If you ask Matt Welsh, he’d say yes. As Richard McManus wrote on The New Stack, Welsh is a former professor of computer science at Harvard who spoke at a virtual meetup of the Chicago Association for Computing Machinery (ACM), explaining his thesis that ChatGPT and GitHub Copilot represent the beginning of the end of programming.
Welsh joined us on The New Stack Makers to discuss his perspectives about the end of programming and answer questions about the future of computer science, distributed computing, and more.
Welsh is now the founder of Fixie.ai, a platform they are building to let companies develop applications on top of large language models to extend with different capabilities.
For 40 to 50 years, programming language design has had one goal.
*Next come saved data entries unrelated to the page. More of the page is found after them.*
(* ===== verification/RuleText.v ===== *)
(** * Rule prose

    The constant explanations and recommendations of the signal rules, as the
    rules attach them. *)

From S2P Require Import Prelude.

(** go: pkg/codesignal/rule_branch_density.go#branchDensityWhyItMatters *)
Definition branchDensityWhyItMatters : string :=
  "A large number of branching constructs concentrated in one file increases the number of paths a reader has to hold in mind at once and the number of cases tests need to cover.".

(** go: pkg/codesignal/rule_branch_density.go#branchDensityRecommendation *)
Definition branchDensityRecommendation : string :=
  "Split this file's branching logic across smaller, single-purpose functions or files so each piece has fewer paths to reason about.".

(** go: pkg/codesignal/rule_cognitive_complexity.go#cognitiveComplexityWhyItMatters *)
Definition cognitiveComplexityWhyItMatters : string :=
  "High cognitive complexity means the control flow takes more mental effort to follow: nested branches, mixed logical sequences, and jumps compound so reviewers and authors miss paths.".

(** go: pkg/codesignal/rule_cognitive_complexity.go#cognitiveComplexityRecommendation *)
Definition cognitiveComplexityRecommendation : string :=
  "Extract nested branches into named helpers, replace nested conditionals with early returns or lookup tables, and simplify boolean expressions so each function stays linearly readable.".

(** go: pkg/codesignal/rule_constructor_density.go#defaultConstructorDensityRecommendation *)
Definition defaultConstructorDensityRecommendation : string :=
  "Consolidate overlapping constructor-like functions in this file, or split the file so each constructor's responsibility is clearer.".

(** go: pkg/codesignal/rule_constructor_density.go#constructorDensityWhyItMatters *)
Definition constructorDensityWhyItMatters : string :=
  "A high concentration of constructor-like functions in one file often signals overlapping responsibilities or an object graph that's grown organically rather than by design, making the file harder to navigate and its construction paths harder to reason about.".

(** go: pkg/codesignal/rule_deep_relative_import.go#deepRelativeImportWhyItMatters *)
Definition deepRelativeImportWhyItMatters : string :=
  "A deep relative import (" +:+ dq +:+ "../../../" +:+ dq +:+ ") tightly couples a module to another module's exact directory location, so moving or renaming either side breaks the import and makes refactors brittle.".

(** go: pkg/codesignal/rule_deep_relative_import.go#deepRelativeImportRecommendation *)
Definition deepRelativeImportRecommendation : string :=
  "Introduce a path alias or restructure toward a shared module boundary instead of climbing many directories with relative imports.".

(** go: pkg/codesignal/rule_hidden_input_mutation.go#defaultHiddenInputMutationRecommendation *)
Definition defaultHiddenInputMutationRecommendation : string :=
  "Return the updated value instead of mutating caller-owned state, or make the in-place behavior explicit through the API name and documentation.".

(** go: pkg/codesignal/rule_hidden_input_mutation.go#hiddenInputMutationWhyItMatters *)
Definition hiddenInputMutationWhyItMatters : string :=
  "Mutating a caller-owned input can create behavior that is not visible from the function signature, make outcomes dependent on call ordering, introduce temporal coupling, make tests and local reasoning more difficult, and surprise callers that expect an input to remain unchanged.".

(** go: pkg/codesignal/rule_max_nesting_depth.go#maxNestingDepthWhyItMatters *)
Definition maxNestingDepthWhyItMatters : string :=
  "Deeply nested control flow is harder to read, harder to test exhaustively, and hides the function's actual branching structure behind indentation, making it easy to miss an edge case.".

(** go: pkg/codesignal/rule_max_nesting_depth.go#maxNestingDepthRecommendation *)
Definition maxNestingDepthRecommendation : string :=
  "Extract deeply nested blocks into named helper functions or invert conditionals with early returns to flatten the control flow.".

(** go: pkg/codesignal/rule_pointer_return_density.go#defaultPointerReturnDensityRecommendation *)
Definition defaultPointerReturnDensityRecommendation : string :=
  "Reconsider whether all of these functions need to return pointers; returning values where mutation and nil-ness aren't required can simplify ownership and reduce aliasing risk.".

(** go: pkg/codesignal/rule_pointer_return_density.go#pointerReturnDensityWhyItMatters *)
Definition pointerReturnDensityWhyItMatters : string :=
  "A high concentration of pointer-returning functions in one file can indicate widespread reliance on aliasing and shared mutable state, which makes ownership harder to reason about and increases the risk of unintended mutation through shared references.".

(** go: pkg/codesignal/rule_react_orchestration.go#reactOrchestrationWhyItMatters *)
Definition reactOrchestrationWhyItMatters : string :=
  "This component coordinates several independently changing UI concerns and feature panels. This is a refactoring opportunity, not a functional defect: changes to one workflow can unintentionally affect another, and the component is harder to test or extract safely.".

(** go: pkg/codesignal/rule_react_orchestration.go#reactOrchestrationRecommendation *)
Definition reactOrchestrationRecommendation : string :=
  "Preserve the public component boundary. First extract one cohesive workspace or panel, then move only its local interaction state and derived data into that module or a dedicated hook. Keep cross-workspace state in the parent. Do not split by line count; derive explicit state-transition actions before moving state.".

(** go: pkg/codesignal/rule_tight_constructor_init.go#defaultTightConstructorInitRecommendation *)
Definition defaultTightConstructorInitRecommendation : string :=
  "Inject collaborators through the constructor's parameters or setters instead of instantiating them directly inside it, so tests and callers can substitute alternatives.".

(** go: pkg/codesignal/rule_tight_constructor_init.go#tightConstructorInitWhyItMatters *)
Definition tightConstructorInitWhyItMatters : string :=
  "A constructor that directly instantiates its own collaborators hardwires those dependencies, making the type harder to test in isolation, harder to substitute alternative implementations for, and more prone to hidden coupling that only surfaces at runtime.".

(** go: pkg/codesignal/rule_toctou_check_then_act.go#defaultTOCTOUCheckThenActRecommendation *)
Definition defaultTOCTOUCheckThenActRecommendation : string :=
  "Attempt the filesystem operation directly and handle its error (try/catch or check the returned error) instead of checking existence first; a re-check between the check and the act does not close the race.".

(** go: pkg/codesignal/rule_toctou_check_then_act.go#toctouCheckThenActWhyItMatters *)
Definition toctouCheckThenActWhyItMatters : string :=
  "Checking for a file's existence and then acting on it in a separate step leaves a non-atomic check-then-act window (CWE-367, Time-of-Check Time-of-Use) in which another process or actor can create, delete, or replace the file between the check and the act, causing the acted-upon state to differ from what was checked.".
Make it easier to write programs, Welsh said in the interview.
Still, programming languages are complex, Welsh said. And no amount of work is going to make it simple.
“It doesn’t seem likely to me that any amount of work on improving type systems or syntax or any of that debugging is going to suddenly crack that nut and just make programming suddenly easy,” Welsh said. “We’ve been at it for a while. It’s not improving. So this is where I think there’s going to have to be a kind of a quantum shift to not programming anymore as the way to talk to computers and instruct them.”
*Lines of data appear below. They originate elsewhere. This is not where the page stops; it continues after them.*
(** The evidence a rule writes is the metric its magnitude reads back. *)
Lemma signalMagnitude_evidence r metric s :
  In r metricRules → sig_RuleID s = mr_ruleID r → sig_Evidence s = metric_evidence r metric →
  in_int64 metric = true →
  signalMagnitude s
  = Some (float64_div (float64_of_int metric) (float64_of_int (mr_threshold r))).
Proof.
  intros Hr Hid He Hm. unfold signalMagnitude. rewrite Hid, find_metricRule by done.
  unfold magnitude. rewrite He. unfold metric_evidence. by rewrite CutPrefix_app, Atoi_Itoa.
Qed.

Lemma metric_severity_high r metric :
  metric_severity r metric = "high" ↔
  mr_escalates r = true ∧ (2 * mr_threshold r <= metric)%Z.
Proof.
  unfold metric_severity, highSeverityThresholdMultiple. destruct (mr_escalates r); simpl.
  - destruct (Z.leb_spec (2 * mr_threshold r) metric); naive_solver lia.
  - naive_solver.
Qed.

(** A signal of rule [r] for the value [metric] its evidence records. *)
Definition measured_by (r : metricRule) (metric : Z) (s : Signal) : Prop :=
  sig_RuleID s = mr_ruleID r ∧ (mr_threshold r <= metric)%Z
  ∧ sig_Severity s = metric_severity r metric ∧ sig_Evidence s = metric_evidence r metric.

Lemma signalsFromMetrics_eq path m :
  signalsFromMetrics path m
  = option_list (newMaxNestingDepthSignal path m) ++ option_list (newBranchDensitySignal path m).
Proof. unfold signalsFromMetrics. simpl. by rewrite app_nil_r. Qed.

Lemma signalsFromMetrics_measured path m s :
  In s (signalsFromMetrics path m) →
  measured_by maxNestingDepthRule (met_MaxNestingDepth m) s
  ∨ measured_by branchDensityRule (branchSum m) s.
Proof.
  rewrite signalsFromMetrics_eq, in_app_iff.
  unfold newMaxNestingDepthSignal, newBranchDensitySignal, reaches.
  intros [H|H]; [left|right]; [destruct (mr_threshold maxNestingDepthRule <=? met_MaxNestingDepth m)%Z eqn:E
    |destruct (mr_threshold branchDensityRule <=? branchSum m)%Z eqn:E]; try done;
    destruct H as [<-|[]]; apply Z.leb_le in E; by repeat split.
Qed.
It’s comparable to when, for example, only a few people could read books.
“Well, if computing becomes, let’s say, democratized, because now you don’t need to be like a wizard in a tower, who understands how to write Rust code, to instruct a machine, that’s going to completely change that dynamic,” Welsh said. “Anyone will be able to do it. And I actually think that’s a really good thing. You know, there’s all kinds of people in the world and places in the world that could benefit from computing that simply don’t have access to it, because the skill level, the skill set required is just way too high.”
As for computer science, it has always been about humans taking a problem and turning it into instructions for a machine, Welsh said. That’s the definition of computer science. It’s the art of science, mapping problems onto what machines can do. Now that models are getting larger, it’s no longer an x86 CPU running the machine instructions.
“So now your computational core is no longer an x86 CPU running machine instructions,” Welsh said. “It’s an AI model that is solving problems. And, you know, operating and working in the way that like a human might, in a lot of ways.”